## Activity
Your task is to transcribe, without alteration, the lines from the top of the material below through the line bearing "Record vt_parser := Parser", inclusive.

## Dataset extract
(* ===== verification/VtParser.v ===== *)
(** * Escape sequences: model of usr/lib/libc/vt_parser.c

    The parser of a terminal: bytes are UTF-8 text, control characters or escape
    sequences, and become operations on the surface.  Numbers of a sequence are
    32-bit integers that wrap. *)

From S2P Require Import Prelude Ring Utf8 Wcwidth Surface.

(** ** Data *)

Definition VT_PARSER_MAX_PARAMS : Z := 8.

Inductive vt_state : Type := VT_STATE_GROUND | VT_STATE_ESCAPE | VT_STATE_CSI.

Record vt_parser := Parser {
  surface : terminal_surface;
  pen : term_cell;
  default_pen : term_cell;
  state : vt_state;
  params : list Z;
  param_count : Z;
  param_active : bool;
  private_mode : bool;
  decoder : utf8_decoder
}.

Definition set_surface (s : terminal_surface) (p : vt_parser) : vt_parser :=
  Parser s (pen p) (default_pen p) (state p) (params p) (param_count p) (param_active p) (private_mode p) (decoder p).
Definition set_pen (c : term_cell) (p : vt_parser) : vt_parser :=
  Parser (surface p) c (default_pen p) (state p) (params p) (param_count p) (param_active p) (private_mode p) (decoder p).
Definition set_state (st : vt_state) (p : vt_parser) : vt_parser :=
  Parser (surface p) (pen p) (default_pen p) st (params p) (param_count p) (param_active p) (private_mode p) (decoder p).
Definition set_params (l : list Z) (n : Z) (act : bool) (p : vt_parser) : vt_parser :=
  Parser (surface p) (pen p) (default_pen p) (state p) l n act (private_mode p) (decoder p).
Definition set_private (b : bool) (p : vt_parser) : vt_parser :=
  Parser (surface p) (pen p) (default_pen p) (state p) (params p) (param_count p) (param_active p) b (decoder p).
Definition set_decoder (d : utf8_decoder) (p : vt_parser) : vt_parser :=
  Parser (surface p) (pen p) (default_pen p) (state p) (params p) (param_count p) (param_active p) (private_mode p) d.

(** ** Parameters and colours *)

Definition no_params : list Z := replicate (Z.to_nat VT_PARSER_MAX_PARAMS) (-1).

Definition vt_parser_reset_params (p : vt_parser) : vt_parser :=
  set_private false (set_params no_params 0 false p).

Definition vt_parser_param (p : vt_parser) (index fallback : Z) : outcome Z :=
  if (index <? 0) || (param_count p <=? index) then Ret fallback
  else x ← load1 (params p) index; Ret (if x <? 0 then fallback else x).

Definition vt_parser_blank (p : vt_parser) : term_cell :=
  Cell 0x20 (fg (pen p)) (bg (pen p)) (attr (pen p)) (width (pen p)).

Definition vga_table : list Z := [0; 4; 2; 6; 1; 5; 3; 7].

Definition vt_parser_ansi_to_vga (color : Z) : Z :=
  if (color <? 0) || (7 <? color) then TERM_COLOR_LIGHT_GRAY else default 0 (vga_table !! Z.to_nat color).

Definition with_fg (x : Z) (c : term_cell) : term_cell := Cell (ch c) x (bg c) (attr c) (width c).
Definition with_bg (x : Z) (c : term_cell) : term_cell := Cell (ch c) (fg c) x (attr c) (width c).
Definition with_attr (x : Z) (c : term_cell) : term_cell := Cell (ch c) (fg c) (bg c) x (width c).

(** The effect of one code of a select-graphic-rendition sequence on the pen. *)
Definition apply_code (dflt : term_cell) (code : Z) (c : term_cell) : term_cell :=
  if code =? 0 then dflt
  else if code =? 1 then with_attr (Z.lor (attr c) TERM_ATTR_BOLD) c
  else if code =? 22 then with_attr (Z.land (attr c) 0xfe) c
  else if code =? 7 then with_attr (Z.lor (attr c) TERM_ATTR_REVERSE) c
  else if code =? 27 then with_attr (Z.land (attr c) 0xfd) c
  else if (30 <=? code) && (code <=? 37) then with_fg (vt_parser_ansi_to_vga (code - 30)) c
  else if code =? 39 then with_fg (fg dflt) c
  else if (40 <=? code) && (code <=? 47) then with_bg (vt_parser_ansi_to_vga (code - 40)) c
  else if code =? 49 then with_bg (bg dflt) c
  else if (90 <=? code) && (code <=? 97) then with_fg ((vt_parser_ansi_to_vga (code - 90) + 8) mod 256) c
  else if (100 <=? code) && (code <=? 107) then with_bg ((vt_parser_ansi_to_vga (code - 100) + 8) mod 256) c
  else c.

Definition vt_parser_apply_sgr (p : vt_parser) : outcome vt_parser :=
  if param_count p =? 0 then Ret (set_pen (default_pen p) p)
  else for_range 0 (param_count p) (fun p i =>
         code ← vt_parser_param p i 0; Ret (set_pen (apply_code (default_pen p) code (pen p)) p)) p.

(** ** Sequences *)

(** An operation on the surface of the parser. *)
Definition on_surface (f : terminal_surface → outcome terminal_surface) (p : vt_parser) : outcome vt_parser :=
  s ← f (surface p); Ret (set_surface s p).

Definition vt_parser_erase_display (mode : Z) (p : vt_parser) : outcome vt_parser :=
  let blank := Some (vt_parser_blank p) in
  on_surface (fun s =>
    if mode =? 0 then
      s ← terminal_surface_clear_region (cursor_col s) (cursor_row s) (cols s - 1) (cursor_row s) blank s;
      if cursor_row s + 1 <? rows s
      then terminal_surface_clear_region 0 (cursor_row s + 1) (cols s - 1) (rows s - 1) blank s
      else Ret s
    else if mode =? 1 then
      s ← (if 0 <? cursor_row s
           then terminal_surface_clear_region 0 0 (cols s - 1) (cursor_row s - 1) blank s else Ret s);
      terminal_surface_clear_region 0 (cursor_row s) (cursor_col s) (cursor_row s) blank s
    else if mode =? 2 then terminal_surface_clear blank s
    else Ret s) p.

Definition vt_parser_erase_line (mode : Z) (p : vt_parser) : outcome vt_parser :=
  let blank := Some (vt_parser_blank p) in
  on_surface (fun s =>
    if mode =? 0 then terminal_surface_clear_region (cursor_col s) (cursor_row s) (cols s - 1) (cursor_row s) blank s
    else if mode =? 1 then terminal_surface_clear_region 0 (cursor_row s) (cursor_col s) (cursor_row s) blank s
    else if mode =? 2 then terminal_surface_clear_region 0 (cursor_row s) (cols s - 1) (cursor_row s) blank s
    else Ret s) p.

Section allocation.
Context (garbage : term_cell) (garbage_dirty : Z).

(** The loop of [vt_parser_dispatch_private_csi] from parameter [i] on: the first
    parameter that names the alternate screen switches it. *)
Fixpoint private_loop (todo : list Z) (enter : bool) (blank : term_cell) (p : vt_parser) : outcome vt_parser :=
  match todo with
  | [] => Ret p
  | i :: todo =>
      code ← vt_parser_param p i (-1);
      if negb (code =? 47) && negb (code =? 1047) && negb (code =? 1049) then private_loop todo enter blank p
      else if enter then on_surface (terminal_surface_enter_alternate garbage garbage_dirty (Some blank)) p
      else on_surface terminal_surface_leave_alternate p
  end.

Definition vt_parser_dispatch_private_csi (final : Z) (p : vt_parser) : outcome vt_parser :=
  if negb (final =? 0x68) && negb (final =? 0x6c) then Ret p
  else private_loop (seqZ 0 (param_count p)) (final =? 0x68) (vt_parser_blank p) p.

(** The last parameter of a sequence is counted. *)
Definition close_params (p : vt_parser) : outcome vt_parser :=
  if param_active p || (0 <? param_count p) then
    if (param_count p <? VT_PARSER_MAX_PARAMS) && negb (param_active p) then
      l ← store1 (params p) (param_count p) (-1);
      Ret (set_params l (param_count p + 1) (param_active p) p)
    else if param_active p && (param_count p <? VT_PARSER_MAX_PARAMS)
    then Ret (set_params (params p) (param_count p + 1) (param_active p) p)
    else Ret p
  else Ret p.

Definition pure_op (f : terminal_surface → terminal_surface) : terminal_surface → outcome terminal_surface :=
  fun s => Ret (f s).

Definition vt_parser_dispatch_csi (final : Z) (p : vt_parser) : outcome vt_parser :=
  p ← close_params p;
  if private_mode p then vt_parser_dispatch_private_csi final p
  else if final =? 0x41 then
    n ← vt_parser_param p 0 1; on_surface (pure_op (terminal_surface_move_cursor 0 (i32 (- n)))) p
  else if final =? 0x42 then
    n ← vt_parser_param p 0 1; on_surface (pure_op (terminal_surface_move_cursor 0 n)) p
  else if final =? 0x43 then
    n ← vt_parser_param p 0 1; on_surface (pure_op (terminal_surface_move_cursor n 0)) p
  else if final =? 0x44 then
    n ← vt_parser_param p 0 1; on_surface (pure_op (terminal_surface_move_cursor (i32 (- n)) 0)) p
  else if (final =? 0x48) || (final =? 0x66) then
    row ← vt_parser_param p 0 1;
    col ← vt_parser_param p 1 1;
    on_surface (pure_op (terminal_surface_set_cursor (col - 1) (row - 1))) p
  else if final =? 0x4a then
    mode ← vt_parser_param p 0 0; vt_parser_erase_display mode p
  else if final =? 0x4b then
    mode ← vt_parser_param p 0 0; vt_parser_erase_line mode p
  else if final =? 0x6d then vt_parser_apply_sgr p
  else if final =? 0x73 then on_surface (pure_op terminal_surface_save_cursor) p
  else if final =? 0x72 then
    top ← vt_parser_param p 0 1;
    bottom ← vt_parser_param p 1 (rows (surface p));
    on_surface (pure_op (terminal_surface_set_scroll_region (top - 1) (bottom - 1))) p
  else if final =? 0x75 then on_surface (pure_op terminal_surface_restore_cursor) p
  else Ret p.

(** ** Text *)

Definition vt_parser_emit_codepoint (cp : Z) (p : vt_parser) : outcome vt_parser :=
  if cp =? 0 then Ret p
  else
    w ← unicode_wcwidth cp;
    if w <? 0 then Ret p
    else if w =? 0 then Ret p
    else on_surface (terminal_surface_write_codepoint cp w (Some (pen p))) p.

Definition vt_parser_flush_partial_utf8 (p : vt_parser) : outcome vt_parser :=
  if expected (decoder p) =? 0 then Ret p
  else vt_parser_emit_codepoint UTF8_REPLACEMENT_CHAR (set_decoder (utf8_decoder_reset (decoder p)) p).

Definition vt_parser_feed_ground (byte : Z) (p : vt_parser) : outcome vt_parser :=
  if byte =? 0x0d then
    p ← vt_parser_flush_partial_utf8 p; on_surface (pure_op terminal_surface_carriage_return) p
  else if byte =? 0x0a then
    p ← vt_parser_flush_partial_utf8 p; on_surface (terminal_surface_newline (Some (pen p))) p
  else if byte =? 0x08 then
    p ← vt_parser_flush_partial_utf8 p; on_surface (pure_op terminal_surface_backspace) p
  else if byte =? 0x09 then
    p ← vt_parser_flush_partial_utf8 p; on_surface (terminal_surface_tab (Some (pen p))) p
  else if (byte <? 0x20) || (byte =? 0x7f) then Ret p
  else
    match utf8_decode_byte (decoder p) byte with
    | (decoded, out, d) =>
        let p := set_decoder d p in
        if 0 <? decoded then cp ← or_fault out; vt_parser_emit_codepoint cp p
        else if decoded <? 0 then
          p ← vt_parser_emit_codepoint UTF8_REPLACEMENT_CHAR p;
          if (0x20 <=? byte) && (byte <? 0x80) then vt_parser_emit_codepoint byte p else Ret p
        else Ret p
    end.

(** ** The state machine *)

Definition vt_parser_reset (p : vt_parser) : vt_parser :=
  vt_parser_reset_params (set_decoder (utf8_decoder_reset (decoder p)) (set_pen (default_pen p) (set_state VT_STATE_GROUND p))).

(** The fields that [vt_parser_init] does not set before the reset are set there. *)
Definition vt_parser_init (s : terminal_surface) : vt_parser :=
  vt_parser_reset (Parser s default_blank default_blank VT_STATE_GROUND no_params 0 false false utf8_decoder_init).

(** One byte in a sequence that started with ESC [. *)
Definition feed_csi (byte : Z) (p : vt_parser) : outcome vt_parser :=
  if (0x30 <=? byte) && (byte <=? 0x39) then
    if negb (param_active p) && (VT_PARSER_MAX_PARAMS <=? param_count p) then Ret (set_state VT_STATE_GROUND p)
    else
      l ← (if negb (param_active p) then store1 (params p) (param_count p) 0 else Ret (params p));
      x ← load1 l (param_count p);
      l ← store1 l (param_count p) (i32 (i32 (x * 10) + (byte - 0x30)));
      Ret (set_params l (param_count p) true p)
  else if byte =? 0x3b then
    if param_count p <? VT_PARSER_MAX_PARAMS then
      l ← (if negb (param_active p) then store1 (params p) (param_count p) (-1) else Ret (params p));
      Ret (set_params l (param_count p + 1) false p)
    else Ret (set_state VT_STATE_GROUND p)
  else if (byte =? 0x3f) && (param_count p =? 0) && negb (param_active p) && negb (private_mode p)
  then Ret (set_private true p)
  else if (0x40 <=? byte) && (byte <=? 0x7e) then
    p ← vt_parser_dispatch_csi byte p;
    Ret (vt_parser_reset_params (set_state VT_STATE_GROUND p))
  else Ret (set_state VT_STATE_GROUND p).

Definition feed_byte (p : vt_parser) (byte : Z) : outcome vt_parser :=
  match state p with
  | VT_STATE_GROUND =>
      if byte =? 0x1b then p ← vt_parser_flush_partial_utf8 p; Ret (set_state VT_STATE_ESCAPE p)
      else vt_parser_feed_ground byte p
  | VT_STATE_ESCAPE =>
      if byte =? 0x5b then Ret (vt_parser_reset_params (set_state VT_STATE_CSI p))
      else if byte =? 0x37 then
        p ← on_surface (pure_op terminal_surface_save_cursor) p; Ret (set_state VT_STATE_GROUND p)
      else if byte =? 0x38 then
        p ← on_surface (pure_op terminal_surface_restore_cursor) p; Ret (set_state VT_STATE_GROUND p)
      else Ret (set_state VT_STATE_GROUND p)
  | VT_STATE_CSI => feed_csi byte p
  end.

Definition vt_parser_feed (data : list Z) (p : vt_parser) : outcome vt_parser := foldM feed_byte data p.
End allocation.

## Your response
(* ===== verification/VtParser.v ===== *)
(** * Escape sequences: model of usr/lib/libc/vt_parser.c

    The parser of a terminal: bytes are UTF-8 text, control characters or escape
    sequences, and become operations on the surface.  Numbers of a sequence are
    32-bit integers that wrap. *)

From S2P Require Import Prelude Ring Utf8 Wcwidth Surface.

(** ** Data *)

Definition VT_PARSER_MAX_PARAMS : Z := 8.

Inductive vt_state : Type := VT_STATE_GROUND | VT_STATE_ESCAPE | VT_STATE_CSI.

Record vt_parser := Parser {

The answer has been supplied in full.